[Data shown]
(** * Invoice resolvers of [server/graphql/v1/queries.js]

    A shallow embedding of the three invoice resolvers ([allInvoices],
    [Invoice], [TransactionInvoice]) and of the two helpers they share
    ([validateDate], [parseInvoiceSlug]), with the ECMAScript primitives
    they rely on: [substr], [substring], [lastIndexOf], the relational
    operators with their string-to-number coercion, template literals
    and [Array.prototype.sort]. *)

From Stdlib Require Import ZArith QArith List String Ascii Bool Lia.
From Stdlib Require Import Permutation Sorted DecimalString DecimalZ OrderedTypeEx.
Import ListNotations.

Local Open Scope string_scope.
Local Open Scope Z_scope.

(** ** ECMAScript primitives *)

Module Js.

(** Strings are sequences of code units; the embedding keeps the code
    units below 256, which covers every slug, digit and separator the
    resolvers look at. *)

Fixpoint take (n : nat) (s : string) : string :=
  match n, s with
  | S n', String c s' => String c (take n' s')
  | _, _ => ""
  end.

Fixpoint drop (n : nat) (s : string) : string :=
  match n, s with
  | S n', String _ s' => drop n' s'
  | _, _ => s
  end.

(** [Math.min(Math.max(i, 0), len)] *)
Definition clamp (s : string) (i : Z) : nat :=
  Z.to_nat (Z.min (Z.max i 0) (Z.of_nat (length s))).

(** [s.substr(start, len)]; a negative [start] counts from the end. *)
Definition substr (s : string) (start : Z) (len : option Z) : string :=
  let size := Z.of_nat (length s) in
  let from := if start <? 0 then Z.max (size + start) 0 else Z.min start size in
  let rest := drop (Z.to_nat from) s in
  match len with
  | None => rest
  | Some l => take (Z.to_nat (Z.min (Z.max l 0) (size - from))) rest
  end.

(** [s.substring(a, b)]: both ends are clamped to the string, and
    swapped when [a > b]. *)
Definition substring (s : string) (a b : Z) : string :=
  let a' := clamp s a in
  let b' := clamp s b in
  let lo := Nat.min a' b' in
  let hi := Nat.max a' b' in
  take (hi - lo) (drop lo s).

Fixpoint lastIndexOf_from (c : ascii) (s : string) (i found : Z) : Z :=
  match s with
  | "" => found
  | String d s' =>
      lastIndexOf_from c s' (i + 1) (if Ascii.eqb d c then i else found)
  end.

(** [s.lastIndexOf(c)] for a one-character search string; [-1] when
    [c] does not occur. *)
Definition lastIndexOf (s : string) (c : ascii) : Z :=
  lastIndexOf_from c s 0 (-1).

Fixpoint occurs (c : ascii) (s : string) : bool :=
  match s with
  | "" => false
  | String d s' => Ascii.eqb d c || occurs c s'
  end.

(** [s.includes(p)] *)
Fixpoint includes (s p : string) : bool :=
  prefix p s || match s with
                | "" => false
                | String _ s' => includes s' p
                end.

(** *** Numbers

    A Number is NaN, an infinity or a finite value.  Finite values are
    kept as rationals; the sign of zero is not represented.  [num_add]
    is the exact sum, which is the sum of the code on years and months,
    integers far below 2^53; [add] is the sum rounded to binary64, as
    the code adds amounts. *)

Inductive Number :=
| NaN
| PosInfinity
| NegInfinity
| Finite (q : Q).

Definition of_Z (z : Z) : Number := Finite (inject_Z z).

(** [a < b] on Numbers: false as soon as one side is NaN. *)
Definition num_lt (a b : Number) : bool :=
  match a, b with
  | NaN, _ | _, NaN => false
  | _, NegInfinity => false
  | NegInfinity, _ => true
  | PosInfinity, _ => false
  | Finite _, PosInfinity => true
  | Finite p, Finite q =>
      match Qcompare p q with Lt => true | _ => false end
  end.

Definition num_add (a b : Number) : Number :=
  match a, b with
  | NaN, _ | _, NaN => NaN
  | PosInfinity, NegInfinity | NegInfinity, PosInfinity => NaN
  | PosInfinity, _ | _, PosInfinity => PosInfinity
  | NegInfinity, _ | _, NegInfinity => NegInfinity
  | Finite p, Finite q => Finite (Qred (p + q))
  end.

(** *** Rounding to binary64 *)

(** [n / d] rounded to the nearest integer, ties to the even one, for
    [n >= 0] and [d > 0]. *)
Definition round_half_even (n d : Z) : Z :=
  let q := n / d in
  match 2 * (n mod d) ?= d with
  | Lt => q
  | Gt => q + 1
  | Eq => if Z.even q then q else q + 1
  end.

(** [n / (d * 2^k)] as a fraction, for any integer [k]. *)
Definition scaled (n d k : Z) : Z * Z :=
  if 0 <=? k then (n, d * 2 ^ k) else (n * 2 ^ (- k), d).

(** The integer part of the binary logarithm of [n / d], for [n > 0]
    and [d > 0]. *)
Definition floor_log2 (n d : Z) : Z :=
  let e := Z.log2 n - Z.log2 d in
  let '(n', d') := scaled n d e in
  if n' <? d' then e - 1 else e.

(** [m * 2^k] *)
Definition times_pow2 (m k : Z) : Q :=
  if 0 <=? k then inject_Z (m * 2 ^ k) else Qred (m # Z.to_pos (2 ^ (- k))).

(** The binary64 nearest to a rational, ties to the even significand:
    a significand of 53 bits, a spacing of 2^-1074 below 2^-1022, an
    infinity from 2^1024 - 2^970 on. *)
Definition round_binary64 (q : Q) : Number :=
  let n := Z.abs (Qnum q) in
  let d := Zpos (Qden q) in
  if n =? 0 then Finite 0
  else
    let k := Z.max (floor_log2 n d) (-1022) - 52 in
    let '(n', d') := scaled n d k in
    let m := round_half_even n' d' in
    if (0 <=? k) && (2 ^ 1024 <=? m * 2 ^ k)
    then (if Qnum q <? 0 then NegInfinity else PosInfinity)
    else Finite (times_pow2 (Z.sgn (Qnum q) * m) k).

(** [a + b] on Numbers. *)
Definition add (a b : Number) : Number :=
  match num_add a b with
  | Finite q => round_binary64 q
  | n => n
  end.

(** *** StringToNumber (ECMA-262, StringNumericLiteral) *)

Definition is_white_space (c : ascii) : bool :=
  let n := nat_of_ascii c in
  ((9 <=? n) && (n <=? 13) || (n =? 32) || (n =? 160))%nat.

Fixpoint trim_start (s : string) : string :=
  match s with
  | "" => ""
  | String c s' => if is_white_space c then trim_start s' else s
  end.

Fixpoint trim_end (s : string) : string :=
  match s with
  | "" => ""
  | String c s' =>
      match trim_end s' with
      | "" => if is_white_space c then "" else String c ""
      | r => String c r
      end
  end.

Definition digit_value (c : ascii) : option Z :=
  let n := nat_of_ascii c in
  if ((48 <=? n) && (n <=? 57))%nat then Some (Z.of_nat (n - 48))
  else if ((97 <=? n) && (n <=? 102))%nat then Some (Z.of_nat (n - 87))
  else if ((65 <=? n) && (n <=? 70))%nat then Some (Z.of_nat (n - 55))
  else None.

Definition is_decimal_digit (c : ascii) : bool :=
  let n := nat_of_ascii c in ((48 <=? n) && (n <=? 57))%nat.

(** Reads the longest prefix of decimal digits: the value accumulated
    on top of [acc], the number of digits read and the rest. *)
Fixpoint decimal_digits (s : string) (acc : Z) (n : Z) : Z * Z * string :=
  match s with
  | "" => (acc, n, "")
  | String c s' =>
      if is_decimal_digit c
      then decimal_digits s' (10 * acc + Z.of_nat (nat_of_ascii c - 48)) (n + 1)
      else (acc, n, s)
  end.

(** A whole string of digits in [base], at least one. *)
Fixpoint radix_digits (base : Z) (s : string) (acc : Z) : option Z :=
  match s with
  | "" => Some acc
  | String c s' =>
      match digit_value c with
      | Some d => if d <? base then radix_digits base s' (base * acc + d) else None
      | None => None
      end
  end.

Definition non_decimal_literal (s : string) : option (option Z) :=
  match s with
  | String "0" (String p ds) =>
      let base :=
        if Ascii.eqb p "x" || Ascii.eqb p "X" then Some 16
        else if Ascii.eqb p "o" || Ascii.eqb p "O" then Some 8
        else if Ascii.eqb p "b" || Ascii.eqb p "B" then Some 2
        else None in
      match base with
      | Some b => Some (match ds with "" => None | _ => radix_digits b ds 0 end)
      | None => None
      end
  | _ => None
  end.

(** [m * 10^e] *)
Definition scale10 (m e : Z) : Q :=
  if 0 <=? e then inject_Z (m * 10 ^ e)
  else Qred (Qmake m (Z.to_pos (10 ^ (- e)))).

(** ExponentPart, when present, must reach the end of the string. *)
Definition exponent_part (s : string) : option Z :=
  match s with
  | "" => Some 0
  | String e r =>
      if Ascii.eqb e "e" || Ascii.eqb e "E" then
        let '(neg, ds) :=
          match r with
          | String "+" r' => (false, r')
          | String "-" r' => (true, r')
          | _ => (false, r)
          end in
        match decimal_digits ds 0 0 with
        | (v, n, "") => if 0 <? n then Some (if neg then - v else v) else None
        | _ => None
        end
      else None
  end.

(** StrUnsignedDecimalLiteral without the [Infinity] alternative. *)
Definition unsigned_decimal (s : string) : option Q :=
  let '(i, ni, r1) := decimal_digits s 0 0 in
  let '(m, nf, r2) :=
    match r1 with
    | String "." r => decimal_digits r i 0
    | _ => (i, 0, r1)
    end in
  if ni + nf =? 0 then None
  else match exponent_part r2 with
       | Some e => Some (scale10 m (e - nf))
       | None => None
       end.

Definition StringToNumber (s : string) : Number :=
  let t := trim_end (trim_start s) in
  match t with
  | "" => Finite 0
  | _ =>
      match non_decimal_literal t with
      | Some (Some v) => of_Z v
      | Some None => NaN
      | None =>
          let '(neg, u) :=
            match t with
            | String "+" r => (false, r)
            | String "-" r => (true, r)
            | _ => (false, t)
            end in
          if String.eqb u "Infinity"
          then (if neg then NegInfinity else PosInfinity)
          else match unsigned_decimal u with
               | Some q => Finite (if neg then Qred (- q) else q)
               | None => NaN
               end
      end
  end.

(** *** Number::toString *)

(** The decimal digits of an integer, as [String(n)] prints them. *)
Definition integer_toString (z : Z) : string :=
  NilEmpty.string_of_int (Z.to_int z).

(** What the host engine supplies and the source leaves to it: the
    text of a Number that is not an integer below 10^21, the parsing
    of a date string by [new Date(string)] (the time value, or [None]
    for an Invalid Date), and the local calendar fields of a time
    value. *)
Record Engine := {
  Number_toString_other : Q -> string;
  Date_parse : string -> option Z;
  Date_getFullYear : Z -> Z;
  Date_getMonth : Z -> Z;
  Date_getDate : Z -> Z
}.

Definition Number_toString (eng : Engine) (n : Number) : string :=
  match n with
  | NaN => "NaN"
  | PosInfinity => "Infinity"
  | NegInfinity => "-Infinity"
  | Finite q =>
      let r := Qred q in
      if (Pos.eqb (Qden r) 1 && (Z.abs (Qnum r) <? 10 ^ 21))%bool
      then integer_toString (Qnum r)
      else Number_toString_other eng r
  end.

(** *** Values *)

Inductive Value :=
| Undefined
| Null
| Num (n : Number)
| Str (s : string).

Definition ToNumber (v : Value) : Number :=
  match v with
  | Undefined => NaN
  | Null => Finite 0
  | Num n => n
  | Str s => StringToNumber s
  end.

Definition ToString (eng : Engine) (v : Value) : string :=
  match v with
  | Undefined => "undefined"
  | Null => "null"
  | Num n => Number_toString eng n
  | Str s => s
  end.

(** [a < b]: code-unit order when both sides are strings, numeric
    order after ToNumber otherwise. *)
Definition lt (a b : Value) : bool :=
  match a, b with
  | Str s, Str t => String.ltb s t
  | _, _ => num_lt (ToNumber a) (ToNumber b)
  end.

(** [a > b] *)
Definition gt (a b : Value) : bool := lt b a.

(** [a >= b]: not [a < b], unless a side is NaN. *)
Definition ge (a b : Value) : bool :=
  match a, b with
  | Str s, Str t => negb (String.ltb s t)
  | _, _ =>
      match ToNumber a, ToNumber b with
      | NaN, _ | _, NaN => false
      | x, y => negb (num_lt x y)
      end
  end.

(** [!s] on a string *)
Definition falsy (s : string) : bool := String.eqb s "".

(** [a.sort(cmp)].  ECMA-262 leaves the algorithm to the engine and
    fixes the result for a consistent comparator only; on elements that
    the comparator tells apart, as the distinct slugs of [allInvoices],
    every correct algorithm gives the same list.  This one inserts the
    elements from the right, moving one past those it must follow
    ([cmp x y > 0]), which keeps equal elements in their order, as the
    engines do. *)
Section Sort.
Context {A : Type} (cmp : A -> A -> Z).

Fixpoint sort_insert (x : A) (l : list A) : list A :=
  match l with
  | [] => [x]
  | y :: l' => if 0 <? cmp x y then y :: sort_insert x l' else x :: l
  end.

Definition sort (l : list A) : list A :=
  fold_right sort_insert [] l.
End Sort.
[/Data shown]
| Work to be completed |
Reproduce the lines above, beginning at the line with "(** [s.substr(start, len)];" and stopping after the line with "Fixpoint occurs (c", exactly as they are.

| Written answer |
(** [s.substr(start, len)]; a negative [start] counts from the end. *)
Definition substr (s : string) (start : Z) (len : option Z) : string :=
  let size := Z.of_nat (length s) in
  let from := if start <? 0 then Z.max (size + start) 0 else Z.min start size in
  let rest := drop (Z.to_nat from) s in
  match len with
  | None => rest
  | Some l => take (Z.to_nat (Z.min (Z.max l 0) (size - from))) rest
  end.

(** [s.substring(a, b)]: both ends are clamped to the string, and
    swapped when [a > b]. *)
Definition substring (s : string) (a b : Z) : string :=
  let a' := clamp s a in
  let b' := clamp s b in
  let lo := Nat.min a' b' in
  let hi := Nat.max a' b' in
  take (hi - lo) (drop lo s).

Fixpoint lastIndexOf_from (c : ascii) (s : string) (i found : Z) : Z :=
  match s with
  | "" => found
  | String d s' =>
      lastIndexOf_from c s' (i + 1) (if Ascii.eqb d c then i else found)
  end.

(** [s.lastIndexOf(c)] for a one-character search string; [-1] when
    [c] does not occur. *)
Definition lastIndexOf (s : string) (c : ascii) : Z :=
  lastIndexOf_from c s 0 (-1).

Fixpoint occurs (c : ascii) (s : string) : bool :=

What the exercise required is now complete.